The housing element can and should address the appropriate quality and location of such housing. Should such housing even be in wildfire hazard locations to begin with? The real question is why putting any housing in hazardous locations should even be necessary, except in highly unusual circumstances. Where this is a reasonable alternative, the housing element can discuss policy prescriptions, through building codes and zoning overlay requirements, for increasing the probability that such housing will survive a wildfire.
 
The transportation element is critical to establishing the proper linkages within the plan. Creating the proper road system in vulnerable areas is the first step in creating viable evacuation routes in the event of an emergency. Any subdivision or other development in a vulnerable area should have more than one means of access, and no new development in the interface should be approved otherwise. Transportation is the one element with a most crucial tie to proper funding of mitigation needs through the community’s capital improvements plan.
 
Most communities have some form of environmental or natural resources element. This would be the most logical place to address wildfire mitigation issues like vegetative thinning, forest health, the creation of fuel breaks, forestry as a local commercial industry or as open space, local wildlife protection issues, and the environmental impact of allowing residential development in the “high hazard” wildland/urban interface. A logical place to address the implementation of Firewise principles is around the developments that already exist. Who will be responsible for landscape maintenance, public education and outreach to property? This element can also be used to address policy and planning relationships with those entities for the purpose of mitigating wildfire hazards.
 
Closely related to an environmental or natural resources element in some ways, an open space (or a parks and recreation) element, can deal with the proper use of publicly owned open space for wildfire hazard mitigation purposes. As with an environmental element, it is a likely place to discuss hazard-reduction land management strategies such as creation of fuel breaks and fuel reduction zones, access to water supplies in open spaces, and the development of public improvements that enhance mitigation goals.
 
The recent rise of public concern over terrorism in the aftermath of domestic attacks has highlighted the importance of planning for critical facilities. These include power supplies, emergency management “war rooms,” telecommunications, and essential elements of public transportation. The plan element devoted to critical facilities should address how they will be protected in the event of a wildfire, and this should include keeping them out of harm’s way to the maximum extent possible.
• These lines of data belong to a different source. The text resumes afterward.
(** X13. A file that holds its header and no other line: [get_records]
    yields one empty record; when the header has a delimiter, the
    analysis reports that record among the bad delimiters, as one with
    too few, and ends with code -4. *)
Theorem header_only_file (U : UnicodeData) (self : TextDataDoctor.t) :
  later_lines (text_lines (TextDataDoctor.text self)) = [] ->
  TextDataDoctor.delimiter self <> [] ->
  0 < TextDataDoctor.header_delimiter_count self ->
  TextDataDoctor.get_records self = (Generated [[]] None, [])
  /\ exists result,
       Analysis.analyze_file self = Returned result
       /\ AnalyzeResult.code result = -4
       /\ AnalyzeResult.bad_delimiters result = [[]]
       /\ AnalyzeResult.bad_escapes result = []
       /\ AnalyzeResult.temp_file result = TextDataDoctor.header_line self ++ [LF].
Proof.
  intros Hbody Hd Hcount.
  assert (Hrec : TextDataDoctor.get_records self = (Generated [[]] None, []))
    by (unfold TextDataDoctor.get_records; rewrite Hbody; reflexivity).
  split; [exact Hrec|].
  unfold Analysis.analyze_file. rewrite Hrec.
  cbn [yielded ended Analysis.analyze_records]. unfold Analysis.analyze_record.
  rewrite qualifier_in_empty. cbn [bind].
  destruct (TextDataDoctor.delimiter self) as [|c d] eqn:D; [congruence|].
  cbn [count count_from].
  destruct (0 =? TextDataDoctor.header_delimiter_count self) eqn:E;
    [apply Z.eqb_eq in E; lia|].
  cbn [negb bind]. rewrite qualifier_in_empty. cbn [bind negb].
  assert (Hfew : (0 <? TextDataDoctor.header_delimiter_count self) = true)
    by (apply Z.ltb_lt; exact Hcount).
  rewrite Hfew. cbn [Analysis.bad_escapes Analysis.bad_delimiters
                     Analysis.too_few_delimiters Analysis.temp_file app].
  cbn [bind ended].
  destruct (Analysis.classify _ _ _ _ _) as [code message] eqn:C.
  eexists. split; [reflexivity|].
  cbn [AnalyzeResult.code AnalyzeResult.bad_delimiters AnalyzeResult.bad_escapes
       AnalyzeResult.temp_file].
  split; [|split; [reflexivity|split; [reflexivity|]]].
  - change code with (fst (code, message)). rewrite <- C.
    destruct (TextDataDoctor.qualifier self); reflexivity.
  - unfold Analysis.writelines. cbn [map concat]. rewrite app_nil_r. reflexivity.
Qed.

Lemma header_only_file_witness :
  exists result,
    @Analysis.analyze_file Cases.ascii_only MoreCases.header_only = Returned result
    /\ AnalyzeResult.code result = -4.
Proof.
  destruct (header_only_file Cases.ascii_only MoreCases.header_only) as [_ H].
  - reflexivity.
  - discriminate.
  - reflexivity.
  - destruct H as [result [Hrun [Hcode _]]]. exists result. split; assumption.
Defined.

(** ** Splitting and joining *)

Lemma split_from_some (sep s : str) (skip : nat) (cur : str) :
  split_from sep s skip cur <> [].
Proof.
  revert skip cur. induction s as [|c s IH]; intros skip cur; cbn [split_from].
  - discriminate.
  - destruct skip; [destruct (startswith (c :: s) sep)|]; try discriminate; apply IH.
Qed.

Lemma startswith_split (s sep : str) :
  startswith s sep = true -> s = sep ++ skipn (length sep) s.
Proof.
  revert s. induction sep as [|x sep IH]; intros s.
  - reflexivity.
  - destruct s as [|c s]; [discriminate|]. cbn [startswith]. intros H.
    apply andb_prop in H as [Hx Hs]. apply N.eqb_eq in Hx. subst c.
    cbn [length skipn app]. f_equal. apply IH. exact Hs.
Qed.

Lemma join_cons (sep p : str) (ps : list str) :
  ps <> [] -> join sep (p :: ps) = p ++ sep ++ join sep ps.
Proof. destruct ps; [congruence|reflexivity]. Qed.

(** The pieces of a split, joined by the separator, are the string. *)
Lemma join_split_from (sep s : str) (skip : nat) (cur : str) :
  sep <> [] ->
  join sep (split_from sep s skip cur) = rev cur ++ skipn skip s.
Proof.
  intros Hsep. revert skip cur. induction s as [|c s IH]; intros skip cur.
  - cbn [split_from join]. rewrite skipn_nil, app_nil_r. reflexivity.
  - cbn [split_from]. destruct skip as [|k].
    + destruct (startswith (c :: s) sep) eqn:S.
      * rewrite join_cons by apply split_from_some. rewrite IH. cbn [rev app skipn].
        apply startswith_split in S. f_equal.
        destruct sep as [|x sep']; [congruence|].
        rewrite S at 1. cbn [length Nat.sub skipn app]. rewrite Nat.sub_0_r.
        reflexivity.
      * rewrite IH. cbn [rev skipn]. rewrite <- app_assoc. reflexivity.
    + rewrite IH. reflexivity.
Qed.

Lemma split_from_count (sep s : str) (skip : nat) (cur : str) :
  len (split_from sep s skip cur) = count_from sep s skip + 1.
Proof.
  revert skip cur. induction s as [|c s IH]; intros skip cur; cbn [split_from count_from].
  - reflexivity.
  - destruct skip as [|k]; [destruct (startswith (c :: s) sep)|].
    + unfold len in *. cbn [length]. rewrite Nat2Z.inj_succ, IH. lia.
    + apply IH.
    + apply IH.
Qed.

(** X14. The rows of the table of bad delimiters give the records back:
    a record split at the delimiter, as [ResultWindowViewModel] makes a
    row of it, and joined by the delimiter, as [get_new_row] joins
    cells, is the record. *)
Theorem row_joins_to_record (delimiter record : str) (cells : list str) :
  split record delimiter = Returned cells ->
  join delimiter cells = record.
Proof.
  unfold split. destruct delimiter as [|c d]; [discriminate|].
  intros H. injection H as <-. rewrite join_split_from by discriminate.
  reflexivity.
Qed.

Lemma row_joins_to_record_witness :
  join (lit ",") [lit "2"; lit "Bob"; lit "hi there"; lit " friend"]
  = lit "2,Bob,hi there, friend".
Proof.
  apply (row_joins_to_record (lit ",") (lit "2,Bob,hi there, friend")). reflexivity.
Defined.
Given the geographic nature of the interface, locating critical facilities away from the problem is not difficult.
 
Ultimately, land use remains a central question and a plan element that cannot escape


questions of wildfire mitigation when they are relevant to the community. The interface is entirely a human construct, the result of placing the built environment in the midst of a known hazard, for good reasons or bad. All of that revolves around choices in the use of land. The point of a land use element is to discuss the best possible allocation of specific types of land within the community, including open space. Greenbelts can be adapted for wildfire mitigation purposes, as can other types of buffer zones. Communities can also address water supply and access within the land use element, particularly as it relates to permitting requirements for new development.
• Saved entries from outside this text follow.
(* ===== verification/Hex.v ===== *)
(** Hexadecimal text of hashes and keys: [src/src/Common/StringTools.cpp] and [StringTools.h].  Text is
    a list of character codes. *)

From S2P Require Import Prelude.

(** The characters of a string literal. *)
Definition str (s : string) : bytes := map (fun a => Z.of_nat (Ascii.nat_of_ascii a)) (String.list_ascii_of_string s).

(** * The code *)

(** [characterValues]: 0xff for a character that is no digit. *)
Definition characterValue (ch : Z) : Z :=
  if (48 <=? ch) && (ch <=? 57) then ch - 48
  else if (65 <=? ch) && (ch <=? 70) then ch - 55
  else if (97 <=? ch) && (ch <=? 102) then ch - 87
  else 0xff.

Definition fromHexChar (ch : Z) : option Z :=
  let v := characterValue ch in if 0x0f <? v then None else Some v.

(** [bool fromHex(const std::string& text, std::vector<uint8_t>& data)]; an odd length fails. *)
Fixpoint fromHex (text : bytes) : option bytes :=
  match text with
  | [] => Some []
  | [_] => None
  | a :: b :: rest =>
      value1 ← fromHexChar a;
      value2 ← fromHexChar b;
      data ← fromHex rest;
      Some (Z.lor (u8 (Z.shiftl value1 4)) value2 :: data)
  end.

Definition hex_digit (v : Z) : Z := if v <? 10 then 48 + v else 87 + v.

Definition toHex (data : bytes) : bytes :=
  data ≫= (fun b => [hex_digit (Z.shiftr b 4); hex_digit (Z.land b 15)]).

(** [podFromHex] for a hash: exactly 32 bytes. *)
Definition podFromHex (text : bytes) : option Hash :=
  if 32 <? Z.shiftr (Z.of_nat (length text)) 1 then None
  else
    data ← fromHex text;
    if Z.of_nat (length data) =? 32 then Some data else None.

(** * Round trip *)

Lemma fromHexChar_digit v : 0 <= v < 16 -> fromHexChar (hex_digit v) = Some v.
Proof.
  intros Hv. assert (v = 0 \/ v = 1 \/ v = 2 \/ v = 3 \/ v = 4 \/ v = 5 \/ v = 6 \/ v = 7 \/ v = 8 \/ v = 9 \/ v = 10
    \/ v = 11 \/ v = 12 \/ v = 13 \/ v = 14 \/ v = 15) as Hc by lia.
  repeat (destruct Hc as [-> | Hc]; [reflexivity |]). by subst.
Qed.

Lemma nibbles b : 0 <= b < 256 -> Z.lor (u8 (Z.shiftl (Z.shiftr b 4) 4)) (Z.land b 15) = b.
Proof.
  intros Hb. unfold u8. apply Z.bits_inj'. intros n Hn. rewrite Z.lor_spec, Z.land_spec.
  change 15 with (Z.ones 4). destruct (Z.lt_ge_cases n 8) as [H8 | H8].
  - rewrite Z.mod_pow2_bits_low by lia. destruct (Z.lt_ge_cases n 4) as [H4 | H4].
    + rewrite Z.shiftl_spec_low, Z.ones_spec_low by lia. by rewrite andb_true_r.
    + rewrite Z.shiftl_spec_high, Z.shiftr_spec, Z.ones_spec_high by lia. rewrite andb_false_r, orb_false_r.
      f_equal. lia.
  - rewrite Z.mod_pow2_bits_high, Z.ones_spec_high by lia. rewrite andb_false_r.
    symmetry. rewrite <- (Z.mod_small b (2 ^ 8)) by lia. apply Z.mod_pow2_bits_high. lia.
Qed.

Lemma fromHex_toHex data : Forall is_byte data -> fromHex (toHex data) = Some data.
Proof.
  induction 1 as [| b data Hb _ IH]; [done |]. unfold is_byte in Hb.
  change (toHex (b :: data)) with (hex_digit (Z.shiftr b 4) :: hex_digit (Z.land b 15) :: toHex data).
  cbn [fromHex]. rewrite (fromHexChar_digit (Z.shiftr b 4)) by
    (rewrite Z.shiftr_div_pow2 by lia; split; [apply Z.div_pos | apply Z.div_lt_upper_bound]; lia).
  rewrite (fromHexChar_digit (Z.land b 15)) by (change 15 with (Z.ones 4); rewrite Z.land_ones by lia; apply Z.mod_pos_bound; lia).
  cbn [mbind option_bind]. rewrite IH. cbn. by rewrite nibbles.
Qed.

Lemma length_toHex data : length (toHex data) = (2 * length data)%nat.
Proof.
  unfold toHex. induction data as [| b l IH]; [done |]. rewrite bind_cons, length_app, IH. cbn [length]. lia.
Qed.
Many wildfire mitigation issues, such as fuel breaks, water supply, and even prescribed burning, are multifaceted questions that cut across two or more distinct elements of the local plan in addition to its implementation and capital improvements programming. The upshot is that this is an iterative process, in which a variety of feedback loops can be used to strive for the best possible politically palatable solutions, and in which political palatability itself is not a given but rather a malleable set of assumptions that can be moved toward positive solutions through public education and participation in the planning process.
 
Implicit in this is the ability of planners to solicit and integrate technical knowledge and data from other departments toward the solution of problems in the wildland/urban interface. These include fire, police and emergency management departments, but also public works, forestry, building inspectors, and possibly environmental officials. The process of public engagement should involve a number of private stakeholders, including property owners, insurance companies, developers, and landscape architects, to name a few.
 
Planners themselves cannot possibly have or expect to have all the expertise that these varied interests can bring to the table. What is special, and especially important, about planners is that their unique training is more eclectic than that of most professions and that they are best equipped to act as the conductors of this broad-based orchestra in a search for points of consensus within the community to attack the problems posed by wildfire hazards. Planning is above all a profession devoted to synthesis, but with special training in the relationships and impacts of various types of land use. What has too often been lacking in the past for the vast majority of planners has been specific training with regard to natural hazards and their potential impact on the built environment. Planners may never have the same depth of expertise with regard to wildfires as land managers. That is not important. What matters is that they learn enough through the process of crafting policy for the wildland/urban interface that they can in turn sell that policy to the community’s elected decision makers, who must in the end approve the comprehensive plan itself as well as any land-use regulations recommended to implement it.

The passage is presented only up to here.